Check all the windows and air vents to make sure they are closed tightly and there are no chances of leaks or airflow in the winter months. It is also a good time to fix any insect screens that might have gotten broken in the summer and replace them. I find it is easier to just go buy some window mesh from home depot and replace it yourself.
The Sun can cause great damage to your tires as they sit for the winter months. The UV and the dry cold air can cause the rubber to dry and crack shortening the life of your tire and cause tire rot. The use of tire protectants can also help to extend the life of your tires on your motorhome. Here is what I use for my tires.
Covering your motorhome ensures that the UV rays and winter snow will reduce the damage while it is in storage. The best solution is to store it in a building that keeps the temperature stable for the winter months. However, some people choose to store it outside, just like myself, in which I have opted to use a cover.
That should cover the winterization of your motorhome. However, I have 2 more steps that I do to make sure that we are ready for the spring camping season.
This one depends on how much you might have used your motorhome in the current season. If you used your motorhome quite a bit and drove long distances and you are close to needing the recommended oil change then do it before storage, but waiting till spring does not hurt anything. This one question I have asked many people and there were tonnes of different opinions on this topic. So I dug deeper and with the new technologies in oil and filters, it really did not matter that much. Changing your oil based on your recommend operations manual for the vehicle is the best option.

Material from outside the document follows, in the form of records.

(** * better-qdrant-mcp-server: validation, store adapter and tool handlers

    A shallow embedding of the TypeScript sources
      - services/validation.ts   (VectorValidationService)
      - services/qdrant.ts       (DefaultQdrantService)
      - services/embeddings/     (the four embedding services and their factory)
      - services/text-processing.ts (TextProcessor)
      - index.ts                 (BetterQdrantServer tool handlers)
    with the recommendation table of validation.ts and the earlier revision
    of the Ollama service, followed by the properties of the specification
    that concern them.

    Conventions of the embedding.
      - A JS [number] that is an element of an embedding vector or a score is
        an IEEE-754 binary64 value ([float]).  Vector sizes, chunk sizes and
        result limits are integers ([Z]) and print in decimal; array lengths
        and indices are [nat].
      - An [async] function is a computation in the monad [M]: it reads the
        immutable environment [Env] (everything the process does not own),
        threads the mutable [State], and either returns or throws.  A handler
        runs from its first statement to its last before the next one
        starts; the one method that writes state shared between handlers
        while it is suspended, [initializeVectorSize()], is also given
        split at its [await] (module [Overlap]), so that calls that overlap
        can be followed.
      - Every call that leaves the process, every file read and every call
        of the external splitter is recorded in the [trace].
      - Logging ([console.error], [console.warn], [console.log]) is left out.

    Not embedded: the tool-call transport with its argument guards.  The
    lazy construction of the FastEmbed embedder is taken as part of the
    call of the embedder.  Of a collection's vector configuration only the
    single-vector form is kept; a map of named vectors is not told apart
    from a missing configuration. *)

From Stdlib Require Import ZArith List String Ascii Floats.
From Stdlib Require Import DecimalString Decimal DecimalNat Bool Lia.
From stdpp Require Import gmap strings list.
Set Warnings "-inexact-float".
Import ListNotations.
Local Open Scope Z_scope.
Local Open Scope string_scope.
Local Open Scope list_scope.
(** A run with an image that decodes. *)
Lemma main_success cvt_invalid atoi_invalid stbi_load argv img :
  (2 <= length argv)%nat -> stbi_load (arg argv 1) = Some img ->
  main cvt_invalid atoi_invalid stbi_load argv
  = {| exit_code := 0;
       stdout := render cvt_invalid img
                   (if invert argv then RAMP_INVERT else RAMP_DEFAULT)
                   (target_width atoi_invalid argv)
                   (out_height cvt_invalid (img_w img) (img_h img)
                               (target_width atoi_invalid argv));
       stderr := EmptyString |}.
Proof.
  intros Hlen Hload. unfold main.
  destruct (Nat.ltb_spec (length argv) 2); [lia|]. now rewrite Hload.
Qed.

Lemma main_stdout cvt_invalid atoi_invalid stbi_load argv img :
  (2 <= length argv)%nat -> stbi_load (arg argv 1) = Some img ->
  stdout (main cvt_invalid atoi_invalid stbi_load argv)
  = concat (map (fun row => row ++ [newline])
                (grid cvt_invalid img
                      (if invert argv then RAMP_INVERT else RAMP_DEFAULT)
                      (target_width atoi_invalid argv)
                      (out_height cvt_invalid (img_w img) (img_h img)
                                  (target_width atoi_invalid argv)))).
Proof.
  intros Hlen Hload. rewrite (main_success _ _ _ _ img Hlen Hload).
  apply render_grid.
Qed.


(** [round_half_up]: the floor of the value plus one half. *)
Lemma round_half_up_spec x k :
  round_half_up x = Some k -> (IZR k <= SF2R x + / 2 < IZR k + 1)%R.
Proof.
  destruct x as [s|s| |s m e]; cbn [round_half_up]; intros H;
    try discriminate H.
  - assert (k = 0) as -> by congruence. cbn [SF2R]. lra.
  - assert (Hk : k = if 0 <=? e then signed s m * 2 ^ e
                     else (2 * signed s m + 2 ^ (- e)) / (2 * 2 ^ (- e)))
      by congruence.
    clear H. subst k. rewrite SF2R_signed.
    destruct (Z.leb_spec 0 e) as [He|He].
    + rewrite mult_IZR, <- bpow_IZR by lia. lra.
    + rewrite bpow_neg_inv by lia.
      assert (HP : 0 < 2 ^ (- e)) by (apply Z.pow_pos_nonneg; lia).
      set (D := 2 ^ (- e)) in *.
      pose proof (IZR_div_bounds (2 * signed s m + D) (2 * D) ltac:(lia)) as Hq.
      assert (HD : (0 < IZR D)%R) by (apply IZR_lt; lia).
      rewrite plus_IZR, !mult_IZR in Hq.
      replace ((2 * IZR (signed s m) + IZR D) / (2 * IZR D))%R
        with (IZR (signed s m) * / IZR D + / 2)%R in Hq by (field; lra).
      exact Hq.
Qed.
Lemma turns_lines pid (l : list value) : ∀ d e rest snt lg k,
  ∃ e',
    turns (2 * length l + k) F
          (State d e (runs (l ≫= line_actions pid) ++ rest) snt lg)
    = turns k F
          (State (Database (book pid (line_of <$> l) (live d)) (saved d))
                 e' rest snt (lg ++ (l ≫= line_stmts pid))).
Proof.
  induction l as [|item l IH]; intros d e rest snt lg k.
  - exists e. simpl. rewrite app_nil_r. by destruct d.
  - rewrite runs_lines.
    replace (2 * length (item :: l) + k)%nat
      with (S (S (2 * length l + k))) by (simpl; lia).
    rewrite !turns_S. simpl. rewrite step_line_insert.
    edestruct step_line_update as [e1 ->].
    rewrite <- runs_lines.
    edestruct (IH (Database
      (exec_tables
         (UPDATE_items_SET_stock (line_of item).2 (line_of item).1
                                 (line_of item).2)
         (exec_tables
            (INSERT_INTO_purchase_items pid (line_of item).1 (line_of item).2)
            (live d)).1).1 (saved d))) as [e2 ->].
    exists e2. simpl. by rewrite <- !app_assoc.
Qed.
End Turns.
(** * Airtable adapter: search, field resolution and record accessors

    A shallow embedding of the record handlers of the repository:
    - [src/modules/airtable/records.ts] (the tool module: list, get, create,
      update, delete and the client-side search),
    - [src/modules/airtable/index.ts] (the tool table [airtableTools]),
    - [src/server.ts] (the tool-protocol server: list and formula search),
    - the Express route [POST /airtable/list-records].

    The remote service and its SDK are an oracle ([World]); every handler is
    a computation in a small trace-and-exception monad ([Eff]) that records
    each remote call in the order in which it is issued.  The handlers are
    those of a process that has started (the API key is set); what they
    print with [console.error] is not part of the model. *)

From Stdlib Require Import String Ascii List ZArith NArith Bool Lia.
From stdpp Require Import base option list gmap strings pretty.

Local Open Scope string_scope.

(** ** The fragment of the JavaScript runtime the handlers rely on *)

Module Js.

(** The double-quote character, code unit 0x22. *)
Definition dquote : ascii := Ascii.ascii_of_N 34.
(** UTF-8 decoding of a well-formed byte sequence (1 to 4 bytes per code
    point); a truncated tail is dropped. *)
Fixpoint utf8_decode (bs : list N) : pystr :=
  match bs with
  | [] => []
  | b :: r =>
    if b <? 128 then b :: utf8_decode r
    else if b <? 224 then
      match r with
      | c1 :: r1 => ((b - 192) * 64 + (c1 - 128)) :: utf8_decode r1
      | _ => []
      end
    else if b <? 240 then
      match r with
      | c1 :: c2 :: r2 =>
        ((b - 224) * 4096 + (c1 - 128) * 64 + (c2 - 128)) :: utf8_decode r2
      | _ => []
      end
    else
      match r with
      | c1 :: c2 :: c3 :: r3 =>
        ((b - 240) * 262144 + (c1 - 128) * 4096 + (c2 - 128) * 64 + (c3 - 128))
          :: utf8_decode r3
      | _ => []
      end
  end.

(** The [str] denoted by a literal of the source file. *)
Definition lit (s : string) : pystr := utf8_decode (bytes_of s).

(** [len(s)] *)
Definition len (s : pystr) : nat := length s.

(** [s[:n]] for a non-negative [n] *)
Definition slice_to (n : nat) (s : pystr) : pystr := take n s.

(** [sep.join(parts)] *)
Fixpoint join (sep : pystr) (parts : list pystr) : pystr :=
  match parts with
  | [] => []
  | [p] => p
  | p :: rest => p ++ sep ++ join sep rest
  end.

(** [str(n)] for a non-negative integer *)
Definition str_of_nat (n : nat) : pystr :=
  bytes_of (NilZero.string_of_uint (Nat.to_uint n)).

(** Truthiness of a [str]: the empty string is false. *)
Definition truthy (s : pystr) : bool :=
  match s with [] => false | _ => true end.

End PyStr.
Import PyStr.

Arguments lit : simpl never.
Arguments len : simpl never.
Arguments slice_to : simpl never.
Arguments join : simpl never.
Arguments str_of_nat : simpl never.

(** ** Data model *)

(** A raised Python exception; [exn_msg] is [str(e)].  Every error the
    external services raise is an instance of [Exception]. *)
Record Exn := { exn_msg : pystr }.

(** Outcome of a Python call: a returned value or a raised exception. *)
Inductive Res (A : Type) : Type :=
| Ok (a : A)
| Raise (e : Exn).
Arguments Ok {A} a.
Arguments Raise {A} e.

(** What the program reads of a [requests.Response]. *)
Record Response := { status_code : Z; text : pystr }.

(** What the program reads of a feed entry: [entry.title], [entry.link],
    [entry.published].  An attribute the feed item does not carry is
    [None]: reading it raises [AttributeError]. *)
Record Entry := {
  entry_title : option pystr;
  entry_link : option pystr;
  entry_published : option pystr
}.

(** The dict built per entry by [fetch_google_news]. *)
Record NewsItem := {
  title : pystr;
  link : pystr;
  pubDate : pystr;
  content : pystr
}.

(** Everything observable the program does, in the order it happens. *)
Inductive Event : Type :=
| EvHead (url : pystr)                      (* requests.head *)
| EvGet (url user_agent : pystr)            (* requests.get *)
| EvFeed (url : pystr)                      (* feedparser.parse *)
| EvChat (model system user : pystr)        (* chat.completions.create *)
| EvNotion (query summary date : pystr) (lnk : option pystr)
                                            (* notion.pages.create *)
| EvPrint (s : pystr)                       (* print *)
| EvRender (s : pystr)                      (* st.title/markdown/info/error *)
| EvSleep (seconds : nat)                   (* time.sleep *)
| EvThreadStart.                            (* Thread(target=start_scheduler).start() *)

(** The calls that leave the process. *)
Definition is_network (e : Event) : bool :=
  match e with
  | EvHead _ | EvGet _ _ | EvFeed _ | EvChat _ _ _ | EvNotion _ _ _ _ => true
  | EvPrint _ | EvRender _ | EvSleep _ | EvThreadStart => false
  end.

Definition is_chat (e : Event) : bool :=
  match e with EvChat _ _ _ => true | _ => false end.

Definition is_notion (e : Event) : bool :=
  match e with EvNotion _ _ _ _ => true | _ => false end.

Definition network_calls (t : list Event) : nat := length (List.filter is_network t).
Definition chat_calls (t : list Event) : nat := length (List.filter is_chat t).
Definition notion_calls (t : list Event) : nat := length (List.filter is_notion t).

Definition is_thread_start (e : Event) : bool :=
  match e with EvThreadStart => true | _ => false end.

(** How many scheduler threads the process has started so far. *)
Definition threads_started (t : list Event) : nat :=
  length (List.filter is_thread_start t).

(** One entry of [st.session_state.messages]. *)
Record ChatMessage := { role : pystr; message : pystr }.

(** Values kept in [st.session_state]. *)
Inductive SVal : Type :=
| VBool (b : bool)
| VMessages (ms : list ChatMessage).

(** The process: what has happened so far, and Streamlit's session store.
    [st.session_state] is one dict per browser session; the script is run
    again from its first line for every session and every interaction. *)
Record Process := {
  trace : list Event;
  session_state : gmap nat (gmap string SVal)
}.

Definition initial_process : Process := {| trace := []; session_state := ∅ |}.

(** The environment variables read by [os.getenv] at start-up. *)
Record Config := {
  openai_api_key : option pystr;
  notion_api_key : option pystr;
  notion_db_id : option pystr
}.

(** The external collaborators.  An answer may depend on everything that
    happened before the call (the trace so far), so one URL can answer
    differently at different times. *)
Record World := {
  config : Config;
  requests_head : list Event -> pystr -> Res pystr;       (* [res.url] *)
  requests_get : list Event -> pystr -> Res Response;
  soup_find_all_p : pystr -> Res (list pystr);
    (* BeautifulSoup(text, 'html.parser'), find_all('p'), get_text() of each *)
  urllib_quote : pystr -> Res pystr;
    (* urllib.parse.quote: raises UnicodeEncodeError on a lone surrogate *)
  feedparser_entries : list Event -> pystr -> Res (list Entry);
    (* [feedparser.parse(url).entries], or what the parse raised *)
  chat_completion : list Event -> pystr -> pystr -> Res pystr;
    (* [response.choices[0].message.content] *)
  notion_pages_create :
    list Event -> pystr -> pystr -> pystr -> option pystr -> Res unit;
  datetime_now_isoformat : list Event -> pystr;
  job_pending : list Event -> bool
    (* whether the job registered by every().day.at("09:00") is due *)
}.

(** ** The effect monad: a trace of events and exceptions *)

Definition M (A : Type) : Type := list Event -> Res A * list Event.

Definition ret {A} (a : A) : M A := fun t => (Ok a, t).

Definition bind {A B} (m : M A) (k : A -> M B) : M B :=
  fun t =>
    match m t with
    | (Ok a, t') => k a t'
    | (Raise e, t') => (Raise e, t')
    end.

(** [try: m  except Exception as e: h e] *)
Definition try_except {A} (m : M A) (h : Exn -> M A) : M A :=
  fun t =>
    match m t with
    | (Ok a, t') => (Ok a, t')
    | (Raise e, t') => h e t'
    end.

(** A call to the outside: the event is logged, the oracle answers. *)
Definition call {A} (ev : Event) (answer : list Event -> Res A) : M A :=
  fun t => (answer t, t ++ [ev]).

Definition emit (ev : Event) : M unit :=
  fun t => (Ok tt, t ++ [ev]).

(** Reading something of the outside at this moment: no request is made. *)
Definition ask {A} (answer : list Event -> A) : M A :=
  fun t => (Ok (answer t), t).

(** A library computation that touches nothing outside but may raise. *)
Definition eval {A} (r : Res A) : M A := fun t => (r, t).

(** [emits P m]: whatever [m] does, it only appends events, and every
    event it appends satisfies [P]. *)
Definition emits {A} (P : Event -> Prop) (m : M A) : Prop :=
  forall t, exists new, (m t).2 = t ++ new /\ Forall P new.

(** The events of a fetch: HEAD, GET and the feed request. *)
Definition fetch_event (e : Event) : Prop :=
  match e with
  | EvHead _ | EvGet _ _ | EvFeed _ => True
  | _ => False
  end.

(** Everything but the start of a scheduler thread. *)
Definition no_thread_start (e : Event) : Prop := is_thread_start e = false.

(** Events that stay inside the process. *)
Definition local_event (e : Event) : Prop := is_network e = false.

(** stdpp's monad notations: [x ← m; k] and [m;; k]. *)
#[global] Instance M_ret : MRet M := @ret.
#[global] Instance M_bind : MBind M := fun A B k m => bind m k.

(** ** Literals of [app.py] *)

Definition nl : pystr := [10%N].   (* the escape \n *)

Definition MODEL_NAME : pystr := lit "gpt-5-nano".

Definition USER_AGENT : pystr :=
  lit "Mozilla/5.0 (Windows NT 10.0; Win64; x64) AppleWebKit/537.36 (KHTML, like Gecko) Chrome/91.0.4472.124 Safari/537.36".

Definition ACCESS_RESTRICTED : pystr := lit "본문 수집 실패 (접근 제한)".
Definition NO_CONTENT : pystr := lit "본문 수집 실패 (내용 없음)".
Definition CRAWL_ERROR : pystr := lit "크롤링 오류: ".

Definition GREETINGS : list pystr := [lit "안녕"; lit "반가워"].
Definition GREETING_REPLY : pystr := lit "안녕하세요! 무엇을 도와드릴까요?".
Definition READING : pystr :=
  lit "🕵️ 기사 본문을 읽고 요약 중입니다... (시간이 조금 걸려요)".
Definition NOT_FOUND : pystr :=
  lit "관련 기사를 찾지 못했거나 접근이 제한되었습니다.".

Definition TARGET_KEYWORD : pystr := lit "최신 AI 기술".
Definition JOB_START : pystr := lit "⏰ 자동 수집 시작...".
Definition JOB_DONE : pystr := lit "✅ 자동 수집 완료".

(** ** Core functions *)

(** Line 76: the feed URL for an encoded keyword. *)
Definition rss_url_of (encoded_keyword : pystr) : pystr :=
  lit "https://news.google.com/rss/search?q=" ++ encoded_keyword
    ++ lit "&hl=ko&gl=KR&ceid=KR:ko".

(** [AttributeError] as feedparser raises it for a missing attribute. *)
Definition attribute_error (name : pystr) : Exn :=
  {| exn_msg := lit "object has no attribute '" ++ name ++ lit "'" |}.

(** Reading an attribute of a feed entry. *)
Definition getattr (name : pystr) (value : option pystr) : M pystr :=
  eval (match value with
        | Some v => Ok v
        | None => Raise (attribute_error name)
        end).

Section Program.

Variable w : World.

(** [get_real_url], lines 41-47.  The bare [except:] catches everything. *)
Definition get_real_url (rss_link : pystr) : M pystr :=
  try_except
    (call (EvHead rss_link) (fun t => requests_head w t rss_link))
    (fun _ => mret rss_link).

(** [crawl_article], lines 49-71. *)
Definition crawl_article (url : pystr) : M pystr :=
  try_except
    (response ← call (EvGet url USER_AGENT) (fun t => requests_get w t url);
     if negb (status_code response =? 200)%Z then mret ACCESS_RESTRICTED
     else
       paragraphs ← eval (soup_find_all_p w (text response));
       let content := join (lit " ") paragraphs in
       if (len content <? 50)%nat then mret NO_CONTENT
       else mret (slice_to 3000 content))
    (fun e => mret (CRAWL_ERROR ++ exn_msg e)).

We keep our motorhome fuel filled and ready to go all the time. As you know when you have a trip planned, it is just one more thing to do to get on the road. So we always keep our tank full and ready to go. However, gasoline has a relatively short lifespan as does diesel. In fact, gasoline can start to lose the boost to it in as little as 30 days, unless you add a fuel stabilizer to it. Diesel is exactly the same and it also needs a stabilizer. The quality of the stabilizer does matter, and cutting corners on this is really not a savings at all as a full tank of gas can be about a $100. Purchasing a good stabilizer will only cost you about $20, for many applications. This is the one that I use in my motorhome.
That’s all 15 steps we use to winterize our motorhome until the next camping season upon us.
At one point batteries did need to be stored off the concrete floor due to the fact that the container would cause an electrical charge between the cells caused by the lime in the concrete. No longer is that necessary with the new plastic containers that batters currently come in. In fact, placing them on the concrete batteries has a cooling effect and may prolong the life of the battery.